И стало ясно теперь не одному даже Ивану Иванычу, что тысяцким ради дела господарского, дела всей московской земли надобно ставить Хвоста. И за окнами орали, и слышалось чаще и громче: «О-лек-си-я Пет-ро-ви-ча!»

И решился было Иван. Но глянул в застылое, твердое лицо Феофана, так и не произнесшего больше ни слова, воспомнил владыку Алексия и, Алексия убоявшись, проговорил:

– И мы, своею княжеской волею, о том помыслим!

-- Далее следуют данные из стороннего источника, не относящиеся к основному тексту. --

Lemma readable_store_other h s v b :
  slice_wf h s -> Z.of_nat (length v) <= cap s ->
  arr (data b) <> arr s ->
  readable (store h s v) b = readable h b.
Proof.
  intros Hs Hv Hne. unfold readable.
  destruct (Bytes b) as [r|] eqn:E; [|reflexivity].
  apply reslice_inv in E as (_ & _ & ->).
  apply bytes_of_store_other; assumption.
Qed.

Lemma readable_app h t b : buf_wf h b -> readable (h ++ t) b = readable h b.
Proof.
  intros [Hwf Hinv]. pose proof Hwf as (Hok & _).
  rewrite !readable_eq by assumption.
  rewrite array_of_app by assumption. reflexivity.
Qed.

Lemma buf_wf_app h t b : buf_wf h b -> buf_wf (h ++ t) b.
Proof. intros [Hwf Hinv]. split; [apply slice_wf_app, Hwf | exact Hinv]. Qed.

Lemma wf_not_fresh h s : slice_wf h s -> arr s <> Some (length h).
Proof.
  intros (_ & _ & Ha) Heq. rewrite Heq in Ha. lia.
Qed.

Lemma store_fresh h (x v : list byte) s :
  arr s = Some (length h) ->
  store (h ++ [x]) s v = h ++ [splice x (off s) v].
Proof.
  intros Ha. unfold store, array_of. rewrite Ha.
  rewrite lookup_app_r by lia. rewrite Nat.sub_diag. simpl.
  apply insert_snoc.
Qed.

(** Where the storage of the buffer is after [grow]: in place (the same
    slice, same ownership, nothing allocated) or in one fresh array. *)
Lemma grow_storage h b n h' b' :
  buf_wf h b -> 0 < n -> end_ b - start b + n <= int_max ->
  grow h b n = Ok (h', b') ->
  (n <= len (data b) - end_ b -> h' = h /\ b' = b) /\
  ((data b' = data b /\ pooled b' = pooled b /\ length h' = length h) \/
   (arr (data b') = Some (length h) /\ pooled b' = false)) /\
  (len (data b) - end_ b < n -> start b = 0 \/ end_ b = start b ->
   arr (data b') = Some (length h) /\ pooled b' = false /\
   exists x, h' = h ++ [x]) /\
  (len (data b) - end_ b < n -> 0 < start b -> 0 < end_ b - start b ->
   n <= len (data b) - (end_ b - start b) ->
   h' = compacted h b /\
   b' = mkBuffer (data b) 0 (end_ b - start b) (pooled b)).
Proof.
  intros Hb Hn Hov Hg.
  destruct (grow_cases h b n Hb Hn Hov)
    as [(Hfree & Hg') | [(Hfree & Hst & HL & Hfit & Hg')
                        | (Hfree & Hno & newCap & Hrange & Hmax & Hg')]];
    rewrite Hg in Hg'; injection Hg' as -> ->.
  - split; [intros _; split; reflexivity|].
    split; [left; repeat split|]. split; intros; lia.
  - split; [intros; lia|].
    split; [left; cbn [data pooled]; repeat split; apply length_compacted|].
    split; [intros _ [?|?]; lia|].
    intros _ _ _ _. split; reflexivity.
  - split; [intros; lia|]. split; [right; split; reflexivity|].
    split; [|intros; exfalso; apply Hno; lia].
    intros _ Hnc. cbn [data pooled arr].
    split; [reflexivity|]. split; [reflexivity|].
    destruct ((0 <? start b) && (0 <? end_ b - start b)) eqn:E; [lia|].
    eexists. reflexivity.
Qed.

(** Everything [Write] does, for a non-empty [p]. *)
Lemma Write_full h b p :
  buf_wf h b -> slice_wf h p -> 0 < len p ->
  end_ b - start b + len p <= int_max ->
  arr p <> arr (data b) \/ start b = 0 \/ end_ b = start b ->
  exists h' b',
    Write h b p = Ok (h', b', len p, None) /\
    buf_wf h' b' /\ readable h' b' = readable h b ++ bytes_of h p /\
    end_ b' - start b' = end_ b - start b + len p /\
    (forall s, slice_wf h s -> slice_wf h' s) /\
    (forall s, slice_wf h s -> arr s <> arr (data b) ->
       bytes_of h' s = bytes_of h s) /\
    (len p <= len (data b) - end_ b ->
     b' = mkBuffer (data b) (start b) (end_ b + len p) (pooled b) /\
     length h' = length h) /\
    (len (data b) - end_ b < len p -> start b = 0 \/ end_ b = start b ->
     arr (data b') = Some (length h) /\ pooled b' = false /\
     forall s, slice_wf h s -> bytes_of h' s = bytes_of h s) /\
    (len (data b) - end_ b < len p -> 0 < start b ->
     0 < end_ b - start b ->
     len p <= len (data b) - (end_ b - start b) ->
     b' = mkBuffer (data b) 0 (end_ b - start b + len p) (pooled b) /\
     length h' = length h).
Proof.
  intros Hb Hp Hpos Hov Hd. unfold Write.
  pose proof Hp as ((Hpo & Hpl & Hpc) & _).
  destruct (len p =? 0) eqn:E0; [lia|]. clear E0.
  destruct (grow_post h b (len p) Hb Hpos Hov)
    as (h1 & b1 & Hg & Hb1 & Hr1 & Hfree & HL & Hwfr & Hframe).
  destruct (grow_storage h b (len p) h1 b1 Hb Hpos Hov Hg)
    as (Hfit & Hwhere & Hnew & Hcomp).
  rewrite Hg.
  pose proof (Hwfr p Hp) as Hp1. pose proof (Hframe p Hp Hd) as Hbytes.
  pose proof Hb1 as [Hwf1 Hinv1].
  pose proof Hwf1 as ((Ho & Hl & Hc) & Hlen & Ha).
  pose proof Hinv1 as (Hs & He).
  cbn [mbind result_bind]. rewrite reslice_ok by lia.
  cbn [mbind result_bind]. unfold copy. cbn [len].
  replace (Z.min (len (data b1) - end_ b1) (len p)) with (len p) by lia.
  rewrite Hbytes, sub_0_all by (rewrite length_bytes_of by assumption; lia).
  assert (Hadd : int_add (end_ b1) (len p) = end_ b1 + len p).
  { apply wrap_id. int_consts. lia. }
  rewrite Hadd.
  assert (Hvl : Z.of_nat (length (bytes_of h p)) = len p).
  { rewrite length_bytes_of by assumption. lia. }
  set (dst := Slice (arr (data b1)) (off (data b1) + end_ b1)
                    (len (data b1) - end_ b1) (cap (data b1) - end_ b1)).
  assert (Hdst : slice_wf h1 dst).
  { split; [|split].
    - unfold slice_ok, dst. simpl. lia.
    - unfold dst. simpl. rewrite (array_of_arr _ _ (data b1)) by reflexivity.
      lia.
    - exact Ha. }
  destruct (append_at_end h1 b1 (bytes_of h p)
              (len (data b1) - end_ b1) (cap (data b1) - end_ b1))
    as (Hb2 & Hr2 & Hfr2); try assumption; try lia.
  rewrite Hvl in Hb2, Hr2. fold dst in Hb2, Hr2, Hfr2.
  eexists _, _. split; [reflexivity|].
  split; [exact Hb2|]. split; [rewrite Hr2, Hr1; reflexivity|].
  cbn [start end_ data pooled].
  split; [lia|].
  split; [intros s Hs'; apply Hfr2, Hwfr, Hs'|].
  split; [|split; [|split]].
  - intros s Hs' Hne.
    rewrite bytes_of_store_other; [| exact Hdst | cbn [cap dst]; lia |].
    + apply Hframe; [exact Hs' | left; exact Hne].
    + unfold dst. cbn [arr].
      destruct Hwhere as [(-> & _) | (-> & _)];
        [exact Hne | apply wf_not_fresh, Hs'].
  - intros Hroom. destruct (Hfit Hroom) as [-> ->].
    split; [reflexivity | apply length_store].
  - intros Hless Hnc. destruct (Hnew Hless Hnc) as (Harr & Hpool & x & ->).
    split; [exact Harr|]. split; [exact Hpool|].
    intros s Hs'. rewrite store_fresh by exact Harr.
    apply bytes_of_app, Hs'.
  - intros Hless Hst HLen Hfits.
    destruct (Hcomp Hless Hst HLen Hfits) as [-> ->].
    split; [reflexivity|].
    rewrite length_store. apply length_compacted.
Qed.

Lemma Reset_wf h b : buf_wf h b -> buf_wf h (Reset b).
Proof.
  intros [Hwf ([? ?] & ?)]. split; [exact Hwf|].
  destruct Hwf as ((? & ? & ?) & _). unfold buf_inv. simpl. lia.
Qed.


(** [grow] for any [n >= 0]: it returns, keeps the readable content and
    leaves room for [n] bytes. *)
Lemma grow_post0 h b n :
  buf_wf h b -> 0 <= n -> end_ b - start b + n <= int_max ->
  exists h' b',
    grow h b n = Ok (h', b') /\
    buf_wf h' b' /\ readable h' b' = readable h b /\
    n <= len (data b') - end_ b' /\
    end_ b' - start b' = end_ b - start b /\
    (forall s, slice_wf h s -> slice_wf h' s).
Proof.
  intros Hb Hn Hov. destruct (Z.eq_dec n 0) as [->|Hnz].
  - exists h, b. pose proof Hb as [_ [? ?]].
    split; [reflexivity|]. split; [exact Hb|]. split; [reflexivity|].
    split; [lia|]. split; [reflexivity | intros s Hs; exact Hs].
  - destruct (grow_post h b n Hb ltac:(lia) Hov)
      as (h' & b' & Hg & Hb' & Hr & Hfree & HL & Hwfr & _).
    exists h', b'. repeat (split; [assumption|]). exact Hwfr.
Qed.

Lemma ReadBytes_ok h b n :
  buf_wf h b -> 0 <= n <= end_ b - start b ->
  ReadBytes h b n =
    Ok (h ++ [take (Z.to_nat n) (readable h b)],
        consumed b (start b + n), Slice (Some (length h)) 0 n n, None).
Proof.
  intros Hb Hn. pose proof Hb as [Hwf Hinv].
  pose proof (length_readable h b Hb) as Hrl.
  pose proof Hwf as (Hok & Hlen & Ha).
  pose proof Hok as (Ho & Hl & Hc). pose proof Hinv as (Hs & He).
  unfold ReadBytes. rewrite (Len_eq b Hok Hinv).
  destruct (n <? 0) eqn:E0; [lia|]. clear E0.
  destruct (end_ b - start b <? n) eqn:E; [lia|]. clear E.
  rewrite make_ok by lia. cbn [mbind result_bind].
  assert (Hadd : int_add (start b) n = start b + n).
  { apply wrap_id. int_consts. lia. }
  rewrite Hadd, reslice_ok by lia. cbn [mbind result_bind].
  unfold copy. cbn [len fst].
  replace (start b + n - start b) with n by lia.
  rewrite Z.min_id.
  assert (Hsrc : sub (bytes_of (h ++ [replicate (Z.to_nat n) x00])
                        (Slice (arr (data b)) (off (data b) + start b)
                               n (cap (data b) - start b))) 0 n
                 = take (Z.to_nat n) (readable h b)).
  { unfold bytes_of. cbn [off len].
    rewrite (array_of_arr _ _ (data b)) by reflexivity.
    rewrite array_of_app by assumption.
    rewrite readable_eq by assumption.
    rewrite sub_sub by lia. rewrite Z.add_0_r.
    unfold sub. rewrite take_take. f_equal. lia. }
  rewrite Hsrc.
  rewrite store_fresh by reflexivity. cbn [off].
  rewrite splice_zeros by (rewrite length_take; lia).
  replace (Z.to_nat (n - Z.of_nat (length (take (Z.to_nat n)
                                             (readable h b)))))
    with 0%nat by (rewrite length_take; lia).
  simpl. rewrite app_nil_r. reflexivity.
Qed.

End BufferFacts.

(** ** The constructors build well-formed buffers *)

Section Constructors.

Import alloc buffer.

Implicit Types (h : heap) (b : Buffer) (s : slice) (a : Allocator).

Lemma NewAllocator_wf h : alloc_wf h NewAllocator.
Proof.
  split; [exact NewAllocator_inv|].
  intros i p Hp.
  assert (Hi : (i < 17)%nat) by (apply lookup_lt_Some in Hp; exact Hp).
  do 17 (destruct i as [|i]; [inversion Hp; subst; constructor|]).
  lia.
Qed.

Lemma alloc_wf_app h t a : alloc_wf h a -> alloc_wf (h ++ t) a.
Proof.
  intros [Ha Hw]. split; [exact Ha|].
  intros i p Hp. eapply Forall_impl; [exact (Hw i p Hp)|].
  intros s Hs. apply slice_wf_app, Hs.
Qed.

Lemma alloc_wf_insert h a (i : nat) (p : Pool) :
  alloc_wf h a -> alloc_inv (mkAllocator (<[i := p]> (buffers a))) ->
  Forall (slice_wf h) (items p) ->
  alloc_wf h (mkAllocator (<[i := p]> (buffers a))).
Proof.
  intros [Ha Hw] Ha' Hp. split; [exact Ha'|]. simpl.
  intros j q Hq. destruct (decide (i = j)) as [->|Hne].
  - apply list_lookup_insert_Some in Hq as [(_ & -> & _)|(? & _)]; [|done].
    exact Hp.
  - rewrite list_lookup_insert_ne in Hq by assumption. exact (Hw j q Hq).
Qed.
Definition get_violin_piano_callbacks
    (config_yaml dataset_dir workspace checkpoints_dir
       statistics_path : string)
    (logger : TensorBoardLogger) (model : nn_Module)
    (evaluate_device : string) : Result (list Callback) :=
  configs <- read_yaml config_yaml ;;
  let target_source_types :=
    Cfg.target_source_types (Cfg.train configs) in
  let input_channels := Cfg.channels (Cfg.train configs) in
  let mono := if input_channels =? 1 then true else false in
  let evaluation_audios_dir :=
    os_path_join workspace
      (Cfg.evaluation_audios_dir (Cfg.test (Cfg.evaluate configs))) in
  let sample_rate := Cfg.sample_rate (Cfg.train configs) in
  let evaluate_step_frequency :=
    Cfg.evaluate_step_frequency (Cfg.train configs) in
  let save_step_frequency :=
    Cfg.save_step_frequency (Cfg.train configs) in
  let test_batch_size := Cfg.batch_size (Cfg.evaluate configs) in
  let test_segment_seconds := Cfg.segment_seconds (Cfg.evaluate configs) in
  product <- py_mul test_segment_seconds (PyInt sample_rate) ;;
  test_segment_samples <- py_int product ;;
  py_assert (List.length target_source_types =? 1)%nat None ;;
  target_source_type <- first_item target_source_types ;;
  let save_checkpoints_callback :=
    SaveCheckpointsCallback.init model checkpoints_dir
      save_step_frequency in
  let statistics_container := StatisticsContainer.init statistics_path in
  let evaluate_test_callback :=
    EvaluationCallback.init model input_channels evaluation_audios_dir
      target_source_type sample_rate mono test_segment_samples
      test_batch_size evaluate_device evaluate_step_frequency logger
      statistics_container in
  let callbacks :=
    [SaveCheckpoints save_checkpoints_callback;
     Evaluation evaluate_test_callback] in
  ret callbacks.
(** X25. [setup] gives every node before the last layer exactly
    [min(maxConnectionsPerNode, size of the next layer)] connections, and no
    node two connections to the same target. *)
Theorem setup_fanout_exact (host : Host.t) (parseColor : string → Color.t) (st : State) :
  sortPermutes host →
  ∃ st', setup host parseColor st = Some st' ∧ fanoutExact st'.1.
Proof.
  intros Hsort.
  destruct (setup_spec host Hsort parseColor st) as (st' & Hsetup & Hcfg & _ & Hwf & _).
  exists st'. split; [done|].
  destruct st as [e p]. unfold setup in Hsetup. cbv zeta in Hsetup.
  match type of Hsetup with
  | context [forEachLayer host ?c ?h ?x ?sp ?st0 0 ?ls] =>
      destruct (forEachLayer_exactFan host Hsort c h x sp ls [] st0)
        as ([b prev] & Heq & _ & Hfan)
  end.
  { apply building_start. }
  { by intros i n ?. }
  cbn [length] in Heq. rewrite Heq in Hsetup. cbn [mbind option_bind] in Hsetup.
  injection Hsetup as <-. cbn [fst snd app] in *.
  intros s Hs. apply list_elem_of_lookup in Hs as [i Hi]. simpl in Hi.
  destruct (Hfan i s Hi) as [Hnodup Hlen]. split; [done|].
  destruct Hwf as (_ & (_ & Hcount & _) & _). simpl in Hcount.
  unfold layerSize. simpl. rewrite Hcount. exact Hlen.
Qed.

Lemma setup_fanout_exact_witness :
  sortPermutes smallHost
  ∧ ∃ st', setup smallHost parseKnown smallCreated = Some st' ∧ fanoutExact st'.1.
Proof.
  split; [apply listHost_sortPermutes|].
  exact (setup_fanout_exact smallHost parseKnown smallCreated (listHost_sortPermutes [])).
Defined.

(** ** Signals, creation and frames *)






Lemma assign_empty config : assign config Options.empty = config.
Proof. by destruct config. Qed.

(** X28. [createNeuralNetworkAnimation], for a canvas that exists, returns
    on every page and for all options: the configuration is the defaults
    with the options written over them (the defaults themselves for no
    option), the canvas has the size of the window, the network is at rest
    with its colours parsed, and the animation runs, waits for a frame and
    listens to resizes. *)
Theorem create_starts (host : Host.t) (parseColor : string → Color.t)
    (options : Options.t) (p : Page.t) :
  ∃ st, createNeuralNetworkAnimation host parseColor options p = Some st
        ∧ getCurrentConfig st = assign defaultConfig options
        ∧ (options = Options.empty → getCurrentConfig st = defaultConfig)
        ∧ Page.canvasWidth st.2 = Page.innerWidth p
        ∧ Page.canvasHeight st.2 = Page.innerHeight p
        ∧ atRest (Engine.nodes st.1)
        ∧ coloursProcessed st.1
        ∧ running st = true
        ∧ frameRequested st
        ∧ Page.resizeListener st.2 = true.
Proof.
  destruct (create_returns host parseColor options p) as [st Hst].
  exists st. split; [done|].
  destruct (create_frameRequested host parseColor options p st Hst) as [Hframe Hrun].
  destruct (create_sound host parseColor options p st Hst) as [_ Hcol].
  revert Hst. unfold createNeuralNetworkAnimation.
  match goal with
  | |- context [setup host parseColor ?s] =>
      destruct (setup_returns host parseColor s)
        as (st1 & Hs1 & Hcfg1 & Hid & _ & _ & Hrest)
  end.
  rewrite Hs1. cbn [mbind option_bind]. simpl in Hid, Hcfg1.
  pose proof (setup_page host parseColor _ _ Hs1) as (Hw1 & Hh1 & _). simpl in Hw1, Hh1.
  assert (Hrun1 : running st1 = false) by (unfold running; by rewrite Hid).
  destruct (start_stopped host parseColor st1 Hrun1)
    as (st2 & st' & Hst2 & -> & Hcfg & Hns & _ & _ & _ & Hl & Hw & Hh).
  intros [= <-].
  assert (Engine.config st2.1 = Engine.config st1.1 ∧ atRest (Engine.nodes st2.1)
          ∧ Page.canvasWidth st2.2 = Page.innerWidth p
          ∧ Page.canvasHeight st2.2 = Page.innerHeight p) as (Hc2 & Hr2 & Hw2 & Hh2).
  { destruct (Nat.eqb _ _).
    - destruct (setup_returns host parseColor st1) as (st2' & Hs2 & Hc2 & _ & _ & _ & Hr2).
      pose proof (setup_page host parseColor _ _ Hs2) as (Hw2 & Hh2 & Hiw2 & Hih2 & _).
      pose proof (setup_page host parseColor _ _ Hs1) as (_ & _ & Hiw1 & Hih1 & _).
      simpl in Hiw1, Hih1.
      rewrite Hs2 in Hst2. injection Hst2 as <-.
      split_and!; try done; congruence.
    - injection Hst2 as <-. split_and!; try done; congruence. }
  assert (Hconfig : getCurrentConfig st' = assign defaultConfig options).
  { unfold getCurrentConfig. congruence. }
  split; [done|]. split; [intros ->; by rewrite Hconfig, assign_empty|].
  split; [congruence|]. split; [congruence|]. split; [by rewrite Hns|]. done.
Qed.



(** * Hitori solver: board, union-find and the search pipeline

    A shallow embedding of [hitori/union_find.py] and [hitori/board.py]
    together with the properties stated for them.

    Python exceptions are results of an error type; the dictionary of the
    union-find structure is a [gmap], mutated in place in the source and
    threaded explicitly here; loops that the source writes as [while True]
    or as unbounded recursion carry a fuel argument, and running out of
    fuel is a result of its own ([OutOfFuel]) that the theorems exclude. *)

From Stdlib Require Import ZArith Ascii String.
From stdpp Require Import gmap strings list fin_maps relations.

Local Open Scope Z_scope.

(** ** Exceptions *)

Inductive exn := ValueError | IndexError | AssertionError | KeyError.

Inductive result (A : Type) :=
| Ok (a : A)
| Raise (e : exn)
| OutOfFuel.
Arguments Ok {A} a.
Arguments Raise {A} e.
Arguments OutOfFuel {A}.

Definition rbind {A B} (r : result A) (f : A → result B) : result B :=
  match r with
  | Ok a => f a
  | Raise e => Raise e
  | OutOfFuel => OutOfFuel
  end.

#[global] Instance exn_eq_dec : EqDecision exn.
Proof. solve_decision. Defined.

#[global] Instance result_eq_dec `{EqDecision A} : EqDecision (result A).
Proof. solve_decision. Defined.

#[global] Instance result_fmap : FMap result :=
  λ A B f r, rbind r (λ a, Ok (f a)).

#[warnings="-notation-incompatible-prefix"]
Notation "x <- r ;; k" := (rbind r (λ x, k))
  (at level 100, r at next level, right associativity, only parsing).
#[warnings="-notation-incompatible-prefix"]
Notation "' p <- r ;; k" := (rbind r (λ p, k))
  (at level 100, p strict pattern, r at next level, right associativity,
   only parsing).

(** ** union_find.py *)

Module UnionFind.
Section UnionFind.
(** Keys are the values usable as dictionary keys. Python's [None] is
    one of them: [find] returns it as the leader of a key it does not
    know, and [union] tests its leaders against it. *)
Context {K : Type} `{Countable K}.
Variable pyNone : K.

(** [self.leaders]: key ↦ (leader, size). *)
Abbreviation leaders := (gmap K (K * nat)).

(** [__init__]: [{m: (m, 1) for m in members}]. *)
Definition init (members : list K) : leaders :=
  foldl (λ d m, <[m := (m, 1%nat)]> d) ∅ members.

(** The [while True] loop of [find]; at the head of the loop
    [(q, n)] is what was read from [self.leaders[p]]. *)
Fixpoint find_loop (fuel : nat) (d : leaders) (p q : K) (n : nat)
  : result ((K * nat) * leaders) :=
  match fuel with
  | O => OutOfFuel
  | S fuel =>
      if decide (p = q) then Ok ((p, n), d)
      else
        match d !! q with
        | None => Raise KeyError
        | Some e =>
            let d1 := <[p := e]> d in
            match d1 !! q with
            | None => Raise KeyError
            | Some (q', n') => find_loop fuel d1 q q' n'
            end
        end
  end.

(** [find]: the result and the dictionary after the call. The loop
    is given one more step than there are keys. *)
Definition find (d : leaders) (p : K) : result ((K * nat) * leaders) :=
  match d !! p with
  | None => Ok ((pyNone, 0%nat), d)
  | Some (q, n) => find_loop (S (size d)) d p q n
  end.

(** [union]: returns the dictionary after the call. *)
Definition union (d : leaders) (p q : K) : result leaders :=
  '(p_lead, p_num, d) <- find d p;;
  '(q_lead, q_num, d) <- find d q;;
  if decide (p_lead = pyNone ∨ q_lead = pyNone) then Ok d
  else if decide (p_lead ≠ q_lead) then
    let v := (q_lead, (p_num + q_num)%nat) in
    Ok (<[q_lead := v]> (<[p_lead := v]> d))
  else Ok d.

(** [connected]: the answer and the dictionary after the two finds. *)
Definition connected (d : leaders) (p q : K) : result (bool * leaders) :=
  '(fp, d) <- find d p;;
  '(fq, d) <- find d q;;
  Ok (bool_decide (fp = fq), d).

(** A sequence of [union] calls. *)
Fixpoint unions (d : leaders) (ops : list (K * K)) : result leaders :=
  match ops with
  | [] => Ok d
  | (p, q) :: ops => d <- union d p q;; unions d ops
  end.

(** A sequence of calls of the three methods, results dropped. *)
Inductive call := Union (p q : K) | Find (p : K) | Connected (p q : K).

Definition do_call (d : leaders) (c : call) : result leaders :=
  match c with
  | Union p q => union d p q
  | Find p => '(_, d) <- find d p;; Ok d
  | Connected p q => '(_, d) <- connected d p q;; Ok d
  end.

Fixpoint calls (d : leaders) (cs : list call) : result leaders :=
  match cs with
  | [] => Ok d
  | c :: cs => d <- do_call d c;; calls d cs
  end.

Дума загудела обиженно и облегченно. Не все было дотолковано, но не в драку же лезть? А владыку Алексия сожидали очень многие, и слишком слушаться черни, ревевшей под окном, также хотелось далеко не всем. Но и Василь Василич, воскресший было после заседания думы, многого не угадал, не постиг и явно недооценил Алексея Петровича Хвоста.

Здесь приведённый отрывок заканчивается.